Source material:
»»
(* ===== verification/WorkerCore.v ===== *)
(** * use_cases/workercore and the handshake

    The worker process: its builder, the receipt of the listener's file
    descriptor, the report of its pid, the loop that obeys the master's
    messages, its shutdown; and the master's half of the handshake
    (use_cases/bus/ipc_server.go, and the older one of mastercore/master.go).

    The operating system is a parameter: what a receive returns, and the errors
    of write and close calls. *)

From S2P Require Import Prelude GoStr GoJson Operation.

(** ** worker_state.go, worker.go, builder.go *)

Inductive WorkerState : Type :=
| WDisconnected | WConnected | WConnecting | WStarting | WError | WRetrying | WIdle.

#[global] Instance WorkerState_eq_dec : EqDecision WorkerState.
Proof. solve_decision. Defined.

(** [w_ExtraFile] is the wrapped descriptor, [w_l] the connection to the master. *)
Record Worker : Type := mkWorker {
  w_status : WorkerState;
  w_pid : Z;
  w_ExtraFile : option Z;
  w_fd : Z;
  w_l : option nat;
}.

Definition NewWorker : Worker := mkWorker WDisconnected 0 None 0 None.

(** [&Worker{}]: the zero status is Disconnected. *)
Definition NewWorkerBuilder : Worker := mkWorker WDisconnected 0 None 0 None.

Definition SetPID (pid : Z) (w : Worker) : Worker :=
  mkWorker (w_status w) pid (w_ExtraFile w) (w_fd w) (w_l w).

Definition SetStatus (status : WorkerState) (w : Worker) : Worker :=
  mkWorker status (w_pid w) (w_ExtraFile w) (w_fd w) (w_l w).

Definition SetListener (l : option nat) (w : Worker) : Worker :=
  mkWorker (w_status w) (w_pid w) (w_ExtraFile w) (w_fd w) l.

Definition Build (w : Worker) : Worker := w.

(** What the worker does to the outside world. *)
Inductive io : Type :=
| IoWrite (data : string)
| IoCloseFile (fd : Z)
| IoCloseConn.

Record wstate : Type := mkWstate { ws_worker : Worker; ws_io : list io }.

Definition set_worker (w : Worker) (s : wstate) : wstate := mkWstate w (ws_io s).
Definition do_io (x : io) (s : wstate) : wstate := mkWstate (ws_worker s) (ws_io s ++ [x]).

(** Control data received with a message: none, unparsable, or a list of control
    messages, each carrying descriptors or not of the rights type. *)
Inductive cmsg : Type := CRights (fds : list Z) | CBad (e : error).

Inductive oob_data : Type :=
| OobEmpty
| OobBad (e : error)
| OobMsgs (msgs : list cmsg).

(** The result of [ReadMsgUnix]: a failure, or the bytes read (at most 128) with
    the control data. *)
Inductive recv : Type := RecvErr (e : error) | Recv (data : string) (oob : oob_data).

Section worker.
Context (write_err close_err fclose_err : goerror).

(** A write on the connection; on a nil connection [net.UnixConn] returns EINVAL. *)
Definition w_Write (data : string) : M wstate goerror := λ s,
  match w_l (ws_worker s) with
  | None => (Returns (Some (Foreign "syscall.EINVAL" "invalid argument")), s)
  | Some _ => match write_err with
              | Some e => (Returns (Some e), s)
              | None => (Returns None, do_io (IoWrite data) s)
              end
  end.

Definition receiveFD (r : recv) : Z * string * goerror :=
  match r with
  | RecvErr e => (0%Z, "", Some e)
  | Recv data OobEmpty => (0%Z, data, Some (Fmt "master kirim pesan '%s' tapi OOB DATA KOSONG" [data]))
  | Recv data (OobBad e) => (0%Z, "", Some (Fmt "parse control msg error: %v" [Error e]))
  | Recv data (OobMsgs []) => (0%Z, "", Some (Fmt "control message kosong" []))
  | Recv data (OobMsgs (CBad e :: _)) => (0%Z, "", Some (Fmt "parse unix rights error: %v" [Error e]))
  | Recv data (OobMsgs (CRights [] :: _)) =>
      (0%Z, "", Some (Fmt "paket OOB diterima tapi ARRAY FD KOSONG" []))
  | Recv data (OobMsgs (CRights (fd :: _) :: _)) => (fd, data, None)
  end.

(** [fmt.Sprintf("%d\n", pid)] *)
Definition pid_report (pid : Z) : string := Itoa pid +:+ String newline "".

Definition AcceptHandshake (r : recv) : M wstate goerror :=
  let '(fd, msgPayload, err) := receiveFD r in
  match (err : goerror) with
  | Some e => mret (Some (Wrap "gagal menerima FD: %w" [] e))
  | None =>
      modify (λ s, let w := ws_worker s in
                   set_worker (mkWorker (w_status w) (w_pid w) (Some fd) fd (w_l w)) s) ≫= λ _,
      w ← gets ws_worker;
      err ← w_Write (pid_report (w_pid w));
      match err with
      | Some e => mret (Some (Wrap "gagal kirim ack ke master: %w" [] e))
      | None => mret None
      end
  end.

Definition Worker_Send (payload : string) : M wstate goerror := w_Write payload.

Definition SendPing : M wstate goerror := Worker_Send ("PING" +:+ String newline "").

(** The deferred function runs on every return. *)
Definition Worker_Shutdown : M wstate goerror :=
  w ← gets ws_worker;
  err ← (match w_l w with
         | None => mret None
         | Some _ =>
             if bool_decide (w_status w = WDisconnected)
             then mret (Some (Fmt "connection already closed" []))
             else
               err ← w_Write "DIE";
               match err with
               | Some e => mret (Some e)
               | None =>
                   err ← (match w_ExtraFile w with
                          | None => mret (Some (Sentinel "os.ErrInvalid" "invalid argument"))
                          | Some fd => match fclose_err with
                                       | Some e => mret (Some e)
                                       | None => modify (do_io (IoCloseFile fd)) ≫= λ _, mret None
                                       end
                          end);
                   match (err : goerror) with
                   | Some e => mret (Some e)
                   | None => match close_err with
                             | Some e => mret (Some e)
                             | None => modify (do_io IoCloseConn) ≫= λ _, mret None
                             end
                   end
               end
         end);
  modify (λ s, set_worker (SetStatus WDisconnected (ws_worker s)) s) ≫= λ _,
  mret (err : goerror).

Definition Worker_Start : M wstate goerror :=
  modify (λ s, set_worker (SetStatus WStarting (ws_worker s)) s) ≫= λ _, mret None.

End worker.

Definition Worker_Status (w : Worker) : WorkerState := w_status w.
Definition Worker_PID (w : Worker) : Z := w_pid w.
Definition Worker_FD (w : Worker) : Z := w_fd w.

(** *** ReceiveMessage

    One element per round of the loop: the context is done, or the scanner
    delivers a line (its JSON value, [None] when the line is not JSON).  The end
    of the list is the scanner's end, by EOF or by an error.  The result tells
    whether the worker stopped by calling [cancelFunc], and after how many
    lines. *)
Inductive round : Type := CtxDone | Line (j : option json).

Definition unmarshal_line (j : option json) : MessagePayload * goerror :=
  match j with
  | None => (msg_zero, Some (Foreign "json.SyntaxError" "invalid character"))
  | Some v => decode_message v
  end.

Fixpoint ReceiveMessage (rounds : list round) (n : nat) : bool * nat :=
  match rounds with
  | [] => (true, n)
  | CtxDone :: _ => (false, n)
  | Line j :: rounds' =>
      let '(body, err) := unmarshal_line j in
      match err with
      | Some _ => (true, S n)
      | None =>
          if bool_decide (op_Type (mp_Payload body) = Shutdown_t) then (true, S n)
          else ReceiveMessage rounds' (S n)
      end
  end.

(** ** The master's half: reading the pid

    bus/ipc_server.go, handleHandshake, up to the registration. *)

Inductive handshake : Type :=
| HsReadError
| HsInvalidPID (text : string)
| HsPID (pid : Z).

Definition handshake_pid (stream : list Ascii.ascii) : handshake :=
  match read_line stream with
  | None => HsReadError
  | Some (payload, _) =>
      let payload := TrimSpace (str payload) in
      match Atoi payload with
      | (_, Some _) => HsInvalidPID payload
      | (pid, None) => HsPID pid
      end
  end.

(** mastercore/master.go, handleHandshake: the worker handed to spawnNewWorker,
    which starts it. *)
Definition Master_handleHandshake (stream : list Ascii.ascii) (conn : nat) : option Worker :=
  match handshake_pid stream with
  | HsPID pid => Some (Build (SetPID pid (SetListener (Some conn) NewWorkerBuilder)))
  | _ => None
  end.

(** ** bus/command.go and bus/network.go *)

Definition bus_commandNames : gmap Z string :=
  list_to_map [(0%Z, "DIE"); (1%Z, "DRAIN"); (2%Z, "PING"); (3%Z, "PONG")].

Definition BusCommand_String (c : Z) : string :=
  match bus_commandNames !! c with Some s => s | None => "DIE" end.

Definition networks : gmap Z string := list_to_map [(0%Z, "tcp"); (1%Z, "udp")].

Definition NetworkType_String (c : Z) : string :=
  match networks !! c with Some s => s | None => default "" (networks !! 0%Z) end.

(** ** Lemmas *)

Lemma handshake_report pid rest : is_int pid → handshake_pid (chars (pid_report pid) ++ rest) = HsPID pid.
Proof.
  intros Hp. unfold handshake_pid, pid_report.
  assert (chars (Itoa pid +:+ String newline "") ++ rest = chars (Itoa pid) ++ newline :: rest) as ->.
  { rewrite chars_app. simpl. by rewrite <- app_assoc. }
  pose proof (Itoa_no_space pid) as Hns. rewrite read_line_app.
  - rewrite TrimSpace_line by (eapply Forall_impl; [exact Hns|naive_solver]).
    by rewrite str_chars, Atoi_Itoa.
  - eapply Forall_impl; [exact Hns|naive_solver].
Qed.

(** Decoding keeps the command when no key is Payload. *)
Lemma decode_without_payload kvs m err :
  Forall (λ kv, field_is kv.1 "Payload" = false) kvs →
  mp_Payload (decode_obj set_message_field kvs m err).1 = mp_Payload m.
Proof.
  intros Hall. revert m err. induction Hall as [|[k v] kvs Hk _ IH]; intros m err; [done|].
  cbn [decode_obj]. simpl in Hk.
  assert (mp_Payload (set_message_field k v m).1 = mp_Payload m) as Hm.
  { unfold set_message_field. rewrite Hk.
    destruct (field_is k "ID"); [by destruct (decode_string v (mp_ID m))|].
    destruct (field_is k "FromPID"); [by destruct (decode_int v (mp_FromPID m))|].
    destruct (field_is k "Timestamp"); [by destruct (decode_int v (mp_Timestamp m))|done]. }
  destruct (set_message_field k v m) as [m' e]. by rewrite IH.
Qed.

(** The messages the master puts on the wire, as the worker reads them. *)
Definition wire_lines (msgs : list MessagePayload) : list round :=
  (λ m, Line (Some (encode_message m))) <$> msgs.

Definition is_shutdown (m : MessagePayload) : Prop := op_Type (mp_Payload m) = Shutdown_t.

#[global] Instance is_shutdown_dec m : Decision (is_shutdown m).
Proof. unfold is_shutdown. apply _. Defined.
««
About this exercise:
What you return should be the lines from the beginning of the records through the one that contains "messages, its shutdown;", repeated exactly and with no additions.

Exercise answer:
(* ===== verification/WorkerCore.v ===== *)
(** * use_cases/workercore and the handshake

    The worker process: its builder, the receipt of the listener's file
    descriptor, the report of its pid, the loop that obeys the master's
    messages, its shutdown; and the master's half of the handshake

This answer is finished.